→ WORK INSTRUCTIONS
Go line by line through the entries and show those that hold the string "specialize".

→ EXTRACTED INFORMATION
________
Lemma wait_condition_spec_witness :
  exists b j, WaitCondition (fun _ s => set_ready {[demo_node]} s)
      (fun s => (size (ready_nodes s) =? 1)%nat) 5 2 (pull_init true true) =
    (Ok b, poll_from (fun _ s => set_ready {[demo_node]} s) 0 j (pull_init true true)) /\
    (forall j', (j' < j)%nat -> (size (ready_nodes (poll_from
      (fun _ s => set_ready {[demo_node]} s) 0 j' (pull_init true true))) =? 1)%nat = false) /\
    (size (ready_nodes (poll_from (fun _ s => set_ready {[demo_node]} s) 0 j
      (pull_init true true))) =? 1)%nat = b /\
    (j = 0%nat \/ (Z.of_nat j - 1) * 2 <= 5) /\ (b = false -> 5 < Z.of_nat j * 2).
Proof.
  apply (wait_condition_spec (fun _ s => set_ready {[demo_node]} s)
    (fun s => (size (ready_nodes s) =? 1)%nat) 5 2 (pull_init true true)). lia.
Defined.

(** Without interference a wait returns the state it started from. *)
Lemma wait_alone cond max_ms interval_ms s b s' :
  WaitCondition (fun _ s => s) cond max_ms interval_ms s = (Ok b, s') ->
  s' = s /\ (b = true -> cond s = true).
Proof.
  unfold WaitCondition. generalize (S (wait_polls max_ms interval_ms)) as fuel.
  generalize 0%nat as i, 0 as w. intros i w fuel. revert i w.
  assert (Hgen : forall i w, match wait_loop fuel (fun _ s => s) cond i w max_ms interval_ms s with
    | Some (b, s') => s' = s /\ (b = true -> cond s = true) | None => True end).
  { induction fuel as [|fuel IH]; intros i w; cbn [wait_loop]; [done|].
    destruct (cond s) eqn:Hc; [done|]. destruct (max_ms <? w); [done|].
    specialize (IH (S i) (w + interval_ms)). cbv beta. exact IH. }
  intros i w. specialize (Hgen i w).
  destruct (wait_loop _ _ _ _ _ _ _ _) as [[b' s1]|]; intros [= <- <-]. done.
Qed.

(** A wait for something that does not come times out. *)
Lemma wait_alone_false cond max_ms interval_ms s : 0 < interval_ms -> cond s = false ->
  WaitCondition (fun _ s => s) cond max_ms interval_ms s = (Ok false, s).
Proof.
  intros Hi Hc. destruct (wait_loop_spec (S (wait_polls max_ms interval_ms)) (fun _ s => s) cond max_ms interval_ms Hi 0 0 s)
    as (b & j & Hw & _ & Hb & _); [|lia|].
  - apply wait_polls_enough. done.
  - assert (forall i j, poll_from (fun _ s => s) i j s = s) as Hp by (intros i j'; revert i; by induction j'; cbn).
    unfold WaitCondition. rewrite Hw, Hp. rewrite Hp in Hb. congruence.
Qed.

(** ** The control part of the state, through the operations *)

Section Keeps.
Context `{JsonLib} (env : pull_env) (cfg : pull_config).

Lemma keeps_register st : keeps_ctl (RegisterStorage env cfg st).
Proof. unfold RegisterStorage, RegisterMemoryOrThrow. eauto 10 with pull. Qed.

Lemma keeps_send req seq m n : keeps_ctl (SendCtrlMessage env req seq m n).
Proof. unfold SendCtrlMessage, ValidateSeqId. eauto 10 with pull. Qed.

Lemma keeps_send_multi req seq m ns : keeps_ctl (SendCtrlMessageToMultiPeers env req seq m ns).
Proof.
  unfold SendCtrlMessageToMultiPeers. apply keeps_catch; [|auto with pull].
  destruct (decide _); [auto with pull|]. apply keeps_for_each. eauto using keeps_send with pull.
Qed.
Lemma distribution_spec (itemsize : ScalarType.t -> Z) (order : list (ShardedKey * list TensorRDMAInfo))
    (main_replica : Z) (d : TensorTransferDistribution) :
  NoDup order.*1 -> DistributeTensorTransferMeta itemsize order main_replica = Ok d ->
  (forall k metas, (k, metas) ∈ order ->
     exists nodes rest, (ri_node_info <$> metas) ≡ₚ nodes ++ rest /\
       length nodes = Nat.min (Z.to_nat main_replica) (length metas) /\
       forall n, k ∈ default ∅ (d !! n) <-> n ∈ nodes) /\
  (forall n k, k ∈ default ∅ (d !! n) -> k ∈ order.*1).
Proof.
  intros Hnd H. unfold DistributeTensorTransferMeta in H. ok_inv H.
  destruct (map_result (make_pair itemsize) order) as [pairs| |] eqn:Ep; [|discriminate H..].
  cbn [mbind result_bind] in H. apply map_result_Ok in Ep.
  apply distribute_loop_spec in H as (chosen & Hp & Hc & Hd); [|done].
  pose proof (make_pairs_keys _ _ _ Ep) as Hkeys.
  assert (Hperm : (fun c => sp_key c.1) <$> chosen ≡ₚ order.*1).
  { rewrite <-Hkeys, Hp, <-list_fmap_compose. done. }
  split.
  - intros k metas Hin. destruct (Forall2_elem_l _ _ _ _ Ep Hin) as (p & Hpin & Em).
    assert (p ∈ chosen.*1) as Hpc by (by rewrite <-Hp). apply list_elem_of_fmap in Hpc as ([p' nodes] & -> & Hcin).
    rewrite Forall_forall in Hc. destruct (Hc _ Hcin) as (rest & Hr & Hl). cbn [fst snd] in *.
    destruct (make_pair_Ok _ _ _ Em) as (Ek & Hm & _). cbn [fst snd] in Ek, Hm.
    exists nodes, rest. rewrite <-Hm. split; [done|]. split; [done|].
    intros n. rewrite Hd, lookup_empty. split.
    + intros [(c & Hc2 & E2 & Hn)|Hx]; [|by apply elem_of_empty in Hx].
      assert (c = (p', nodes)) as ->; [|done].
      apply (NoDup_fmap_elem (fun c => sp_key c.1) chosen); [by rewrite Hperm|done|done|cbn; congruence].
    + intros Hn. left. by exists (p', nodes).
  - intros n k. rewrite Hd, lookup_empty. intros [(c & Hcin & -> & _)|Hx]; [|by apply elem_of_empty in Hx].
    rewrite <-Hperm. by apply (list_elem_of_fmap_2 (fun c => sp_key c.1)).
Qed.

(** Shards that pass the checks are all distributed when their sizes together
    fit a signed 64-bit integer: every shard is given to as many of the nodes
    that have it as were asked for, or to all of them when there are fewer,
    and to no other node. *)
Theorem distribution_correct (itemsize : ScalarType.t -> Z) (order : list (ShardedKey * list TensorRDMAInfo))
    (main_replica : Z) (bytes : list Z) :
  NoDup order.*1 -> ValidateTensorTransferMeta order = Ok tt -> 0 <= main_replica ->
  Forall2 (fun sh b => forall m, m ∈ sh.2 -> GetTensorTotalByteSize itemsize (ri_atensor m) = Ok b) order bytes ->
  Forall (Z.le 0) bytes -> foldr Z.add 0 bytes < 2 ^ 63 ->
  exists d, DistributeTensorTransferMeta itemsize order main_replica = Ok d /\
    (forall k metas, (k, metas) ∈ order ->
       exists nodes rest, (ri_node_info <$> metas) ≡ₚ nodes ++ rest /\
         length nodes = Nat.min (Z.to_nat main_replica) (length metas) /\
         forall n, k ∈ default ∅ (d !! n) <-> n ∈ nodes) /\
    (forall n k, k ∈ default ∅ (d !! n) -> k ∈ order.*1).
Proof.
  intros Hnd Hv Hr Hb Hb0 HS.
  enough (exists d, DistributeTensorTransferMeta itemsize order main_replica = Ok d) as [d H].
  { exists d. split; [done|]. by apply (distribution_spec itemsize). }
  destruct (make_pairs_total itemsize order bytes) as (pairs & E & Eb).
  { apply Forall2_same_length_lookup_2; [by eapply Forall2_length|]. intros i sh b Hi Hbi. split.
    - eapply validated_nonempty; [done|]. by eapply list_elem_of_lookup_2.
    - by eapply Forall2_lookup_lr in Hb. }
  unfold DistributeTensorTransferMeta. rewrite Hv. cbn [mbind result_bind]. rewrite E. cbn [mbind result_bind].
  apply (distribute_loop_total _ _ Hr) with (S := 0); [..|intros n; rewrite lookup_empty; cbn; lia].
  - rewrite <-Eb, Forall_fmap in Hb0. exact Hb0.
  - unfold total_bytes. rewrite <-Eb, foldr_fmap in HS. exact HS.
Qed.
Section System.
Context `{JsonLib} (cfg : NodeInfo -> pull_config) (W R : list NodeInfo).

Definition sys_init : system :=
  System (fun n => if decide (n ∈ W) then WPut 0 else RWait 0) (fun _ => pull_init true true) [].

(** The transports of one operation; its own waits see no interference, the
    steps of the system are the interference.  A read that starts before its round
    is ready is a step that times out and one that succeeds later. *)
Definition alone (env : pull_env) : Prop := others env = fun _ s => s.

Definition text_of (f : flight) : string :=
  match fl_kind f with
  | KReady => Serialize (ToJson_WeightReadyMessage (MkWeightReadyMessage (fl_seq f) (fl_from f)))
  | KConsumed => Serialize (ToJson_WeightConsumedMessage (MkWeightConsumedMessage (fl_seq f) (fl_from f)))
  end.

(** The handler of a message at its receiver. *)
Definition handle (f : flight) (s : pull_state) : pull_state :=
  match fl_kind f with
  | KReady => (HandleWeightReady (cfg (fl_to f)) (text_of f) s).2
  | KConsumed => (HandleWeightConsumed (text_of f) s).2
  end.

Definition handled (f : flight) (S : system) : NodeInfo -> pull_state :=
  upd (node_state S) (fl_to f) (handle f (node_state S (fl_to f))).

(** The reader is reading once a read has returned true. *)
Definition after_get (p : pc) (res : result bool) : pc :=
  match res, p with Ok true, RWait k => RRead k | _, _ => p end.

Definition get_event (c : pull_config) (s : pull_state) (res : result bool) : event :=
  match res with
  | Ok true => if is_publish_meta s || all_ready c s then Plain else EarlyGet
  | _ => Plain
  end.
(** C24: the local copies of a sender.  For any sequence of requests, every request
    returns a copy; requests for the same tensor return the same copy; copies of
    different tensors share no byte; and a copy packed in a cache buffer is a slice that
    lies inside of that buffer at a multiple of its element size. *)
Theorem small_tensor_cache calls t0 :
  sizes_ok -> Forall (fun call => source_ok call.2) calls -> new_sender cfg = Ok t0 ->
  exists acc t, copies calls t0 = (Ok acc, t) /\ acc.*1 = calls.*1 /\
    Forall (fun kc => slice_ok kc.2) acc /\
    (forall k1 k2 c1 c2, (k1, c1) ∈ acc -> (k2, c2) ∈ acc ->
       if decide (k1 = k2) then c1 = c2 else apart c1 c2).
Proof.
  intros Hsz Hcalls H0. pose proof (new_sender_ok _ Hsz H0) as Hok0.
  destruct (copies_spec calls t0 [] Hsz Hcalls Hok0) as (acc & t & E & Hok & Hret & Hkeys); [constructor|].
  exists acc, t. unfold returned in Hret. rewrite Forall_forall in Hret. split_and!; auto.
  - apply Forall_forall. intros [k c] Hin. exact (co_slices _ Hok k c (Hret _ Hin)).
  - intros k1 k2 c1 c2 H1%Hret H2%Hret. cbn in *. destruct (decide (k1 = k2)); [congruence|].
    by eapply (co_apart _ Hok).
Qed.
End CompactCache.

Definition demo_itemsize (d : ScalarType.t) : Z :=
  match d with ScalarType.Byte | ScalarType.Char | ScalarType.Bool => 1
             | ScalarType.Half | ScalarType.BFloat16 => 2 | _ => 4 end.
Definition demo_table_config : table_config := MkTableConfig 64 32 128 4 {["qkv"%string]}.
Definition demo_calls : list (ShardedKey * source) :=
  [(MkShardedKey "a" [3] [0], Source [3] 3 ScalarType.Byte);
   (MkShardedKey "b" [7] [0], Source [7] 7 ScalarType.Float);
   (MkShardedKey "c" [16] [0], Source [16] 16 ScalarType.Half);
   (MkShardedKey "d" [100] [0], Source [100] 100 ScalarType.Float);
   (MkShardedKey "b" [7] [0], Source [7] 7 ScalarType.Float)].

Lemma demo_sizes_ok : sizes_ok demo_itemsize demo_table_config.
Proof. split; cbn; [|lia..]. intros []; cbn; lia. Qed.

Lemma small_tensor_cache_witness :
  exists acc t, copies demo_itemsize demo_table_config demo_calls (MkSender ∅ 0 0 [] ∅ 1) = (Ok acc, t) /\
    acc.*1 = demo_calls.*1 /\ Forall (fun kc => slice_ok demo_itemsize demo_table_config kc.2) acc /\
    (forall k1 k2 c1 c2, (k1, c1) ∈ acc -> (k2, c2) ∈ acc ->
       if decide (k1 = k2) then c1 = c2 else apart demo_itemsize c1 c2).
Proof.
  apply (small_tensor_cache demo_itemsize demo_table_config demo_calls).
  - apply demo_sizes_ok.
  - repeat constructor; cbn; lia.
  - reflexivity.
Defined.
________
→ ANSWER BOX
    specialize (IH (S i) (w + interval_ms)). cbv beta. exact IH. }
  intros i w. specialize (Hgen i w).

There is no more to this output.